#### Provided data

-------------------------

(** * AllMe face service: session cache, job store and batch processor

    A shallow embedding of [face-service/main.py].  Python [int]s are [Z],
    Python [float]s are the kernel's binary64 floats, [dict]s keyed by
    strings are [gmap string _], and the wall clock ([datetime.now()]) is an
    explicit argument counted in microseconds.  The face-recognition library
    is a parameter of the batch processor. *)

From Stdlib Require Import ZArith Floats Lia.
From Stdlib Require Import Ascii.
From stdpp Require Import gmap strings list fin_maps sorting pretty.

Set Warnings "-inexact-float,-clear-no-such-hyp".
Local Open Scope Z_scope.

(** * Part I: the program *)

(** ** Python numbers *)

Module PyFloat.

(** [float(z)] for an [int]: the nearest binary64 value.  It is exact for
    [|z| < 2^53], the range of the counters handled here. *)
Definition of_int (z : Z) : float :=
  SF2Prim (binary_normalize prec emax z 0 false).

(** [a / b] on two [int]s (true division), for operands below [2^53] in
    magnitude.  CPython rounds the exact quotient once and raises
    OverflowError when it is too large for a float; below [2^53] both
    conversions are exact, so dividing the converted operands gives that
    same value and nothing is raised.  From [2^53] on the two can differ:
    statements about the computed percentage are made under
    [Vocabulary.exact_int] or on counters of a batch, which are list
    lengths. *)
Definition truediv (a b : Z) : float := (of_int a / of_int b)%float.

(** [int(x)]: truncation toward zero, for a finite [x].  On an infinity or
    a NaN Python raises (OverflowError, ValueError) where this function
    returns [0]; the percentages of counters below [2^53] are finite, so
    that case is outside the range the theorems speak of. *)
Definition to_int (x : float) : Z :=
  match Prim2SF x with
  | S754_finite s m e =>
      let a := if 0 <=? e then Z.pos m * 2 ^ e else Z.pos m / 2 ^ (- e) in
      if s then - a else a
  | _ => 0
  end.

(** [x] is a number: [x == x] holds in Python. *)
Definition is_number (x : float) : Prop := is_nan x = false.

(** [x <= y] on floats, as a proposition. *)
Definition le (x y : float) : Prop := (x <=? y)%float = true.

(** [m] is a least element of [ds]. *)
Definition is_minimum (m : float) (ds : list float) : Prop :=
  m ∈ ds /\ forall d, d ∈ ds -> le m d.

End PyFloat.

(** [len(l)] *)
Definition len {A} (l : list A) : Z := Z.of_nat (length l).

(** ** class SessionStore *)

Module SessionStore.
Section WithEncoding.
Context {ndarray : Type}.

Record SessionData := {
  encoding : ndarray;
  created_at : Z;
  last_accessed : Z
}.

(** [timedelta(hours=24)], in microseconds. *)
Definition session_ttl : Z := 24 * 3600 * 1000000.

(** [SessionData(encoding)] reads the clock twice. *)
Definition store (session_id : string) (enc : ndarray) (now1 now2 : Z)
    (sessions : gmap string SessionData) : gmap string SessionData :=
  <[session_id := {| encoding := enc; created_at := now1; last_accessed := now2 |}]> sessions.

Definition touch (now : Z) (session_data : SessionData) : SessionData :=
  {| encoding := encoding session_data;
     created_at := created_at session_data;
     last_accessed := now |}.

(** Returns the encoding ([None] when the id is missing) and the store
    after the call. *)
Definition retrieve (session_id : string) (now : Z)
    (sessions : gmap string SessionData)
    : option ndarray * gmap string SessionData :=
  match sessions !! session_id with
  | Some session_data =>
      (Some (encoding session_data),
       <[session_id := touch now session_data]> sessions)
  | None => (None, sessions)
  end.

Definition expired (now : Z) (session_data : SessionData) : bool :=
  now - last_accessed session_data >? session_ttl.

(** The ids collected by the first loop of [cleanup_expired_sessions]. *)
Definition expired_sessions (now : Z) (sessions : gmap string SessionData)
    : list string :=
  (filter (fun kv => expired now kv.2 = true) (map_to_list sessions)).*1.

Definition cleanup_expired_sessions (now : Z)
    (sessions : gmap string SessionData) : Z * gmap string SessionData :=
  let ids := expired_sessions now sessions in
  (len ids, foldl (fun m session_id => base.delete session_id m) sessions ids).

Definition delete (session_id : string) (sessions : gmap string SessionData)
    : bool * gmap string SessionData :=
  match sessions !! session_id with
  | Some _ => (true, base.delete session_id sessions)
  | None => (false, sessions)
  end.

End WithEncoding.
Arguments SessionData : clear implicits.
End SessionStore.

(** ** class JobStore *)

Module JobStore.

Record MatchResult := { index : Z; distance : float }.

Record JobStatus := {
  job_id : string;
  status : string;
  progress : Z;
  current_image : Z;
  total_images : Z;
  matches_found : Z;
  matches : list MatchResult;
  message : string;
  error : option string;
  created_at : Z
}.

(** [JobStatus(job_id, total_images)] *)
Definition new_job (id : string) (total : Z) (now : Z) : JobStatus :=
  {| job_id := id; status := "processing"; progress := 0;
     current_image := 0; total_images := total; matches_found := 0;
     matches := []; message := "Starting processing..."; error := None;
     created_at := now |}.

(** The id is the string of a fresh [uuid.uuid4()], an input here. *)
Definition create_job (uuid : string) (total : Z) (now : Z)
    (jobs : gmap string JobStatus) : string * gmap string JobStatus :=
  (uuid, <[uuid := new_job uuid total now]> jobs).

Definition get_job (id : string) (jobs : gmap string JobStatus)
    : option JobStatus := jobs !! id.

(** [int((current / total_images) * 100) if total_images > 0 else 0] *)
Definition progress_percent (current total : Z) : Z :=
  if total >? 0
  then PyFloat.to_int (PyFloat.truediv current total * PyFloat.of_int 100)%float
  else 0.

Definition progressed (current found : Z) (job : JobStatus) : JobStatus :=
  {| job_id := job_id job; status := status job;
     progress := progress_percent current (total_images job);
     current_image := current; total_images := total_images job;
     matches_found := found; matches := matches job;
     message := "Processing image " +:+ pretty current +:+ " of "
                  +:+ pretty (total_images job);
     error := error job; created_at := created_at job |}.
(** A title, maybe a fixed line, the bullets and an empty line. *)
Lemma title_then_bullets sv name extra (fixed : M unit) tags w :
  only_writes releases_rst extra fixed →
  (write_title sv name ;; fixed ;; write_bullets sv tags ;; write releases_rst nl) w
  = (Ok (), append_to releases_rst
              (title_block sv name +:+ extra
               +:+ concat_str (map bullet (listed sv tags)) +:+ nl) w).
Proof.
  intros Hfixed. unfold write_title. rewrite bind_assoc.
  erewrite write_then; cycle 1.
  - repeat first [ apply only_writes_seq | apply only_writes_write | exact Hfixed
                 | apply only_writes_bullets ].
  - f_equal. f_equal. unfold title_block. rewrite !append_assoc. reflexivity.
Qed.



(** The whole of releases.rst. *)
Lemma only_writes_for_in {A} path (f : A → string) (body : A → M unit) (l : list A) :
  (∀ x, x ∈ l → only_writes path (f x) (body x)) →
  only_writes path (concat_str (map f l)) (for_ l body).
Proof.
  induction l as [|x l IH]; intros Hbody; simpl.
  - apply only_writes_ret.
  - apply only_writes_seq; [apply Hbody; left|].
    apply IH. intros y Hy. apply Hbody. by right.
Qed.

Lemma only_writes_whole path s (m : M unit) :
  (∀ w, m w = (Ok (), append_to path s w)) → only_writes path s m.
Proof. intros Hm a w. by rewrite Hm, append_to_append. Qed.

Lemma get_of_key rs k : k ∈ OD.keys rs → is_Some (OD.get k rs).
Proof.
  induction rs as [|[k' v] rs IH]; simpl.
  - by intros ?%elem_of_nil.
  - destruct (decide (k' = k)) as [|Hne]; [eauto|].
    intros [Heq|Hin]%elem_of_cons; [congruence|by apply IH].
Qed.

Lemma only_writes_supported rs tags a :
  is_Some (OD.get a rs) →
  only_writes releases_rst (supported_text rs tags a) (supported_section rs tags a).
Proof.
  intros [sv Hsv]. apply only_writes_whole. intros w.
  unfold supported_text. rewrite Hsv.
  unfold supported_section, OD.getitem. rewrite Hsv. cbn [or_raise].
  rewrite bind_lift_ok.
  transitivity ((write_title sv a ;; mret () ;; write_bullets sv tags ;;
                 write releases_rst nl) w); [reflexivity|].
  by rewrite (title_then_bullets sv a "" (mret ()) tags w (only_writes_ret _)).
Qed.

Lemma only_writes_outdated rs tags devbranch activereleases s :
  is_Some (OD.get s rs) →
  only_writes releases_rst (outdated_text rs tags devbranch activereleases s)
    (outdated_section rs tags devbranch activereleases s).
Proof.
  intros [sv Hsv]. unfold outdated_text, outdated_section.
  destruct (bool_decide (s = devbranch) || Py.list_in s activereleases);
    [apply only_writes_ret|].
  destruct (bool_decide (s = "jethro-pre")); [apply only_writes_ret|].
  rewrite Hsv. apply only_writes_whole. intros w.
  unfold OD.getitem. rewrite Hsv. cbn [or_raise]. rewrite bind_lift_ok.
  apply title_then_bullets.
  case_bool_decide; [apply only_writes_write|apply only_writes_ret].
Qed.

-------------------------

#### Try it
All lines in the entries above that include "clear" should be found and copied.

#### Finished exercise
Set Warnings "-inexact-float,-clear-no-such-hyp".
Arguments SessionData : clear implicits.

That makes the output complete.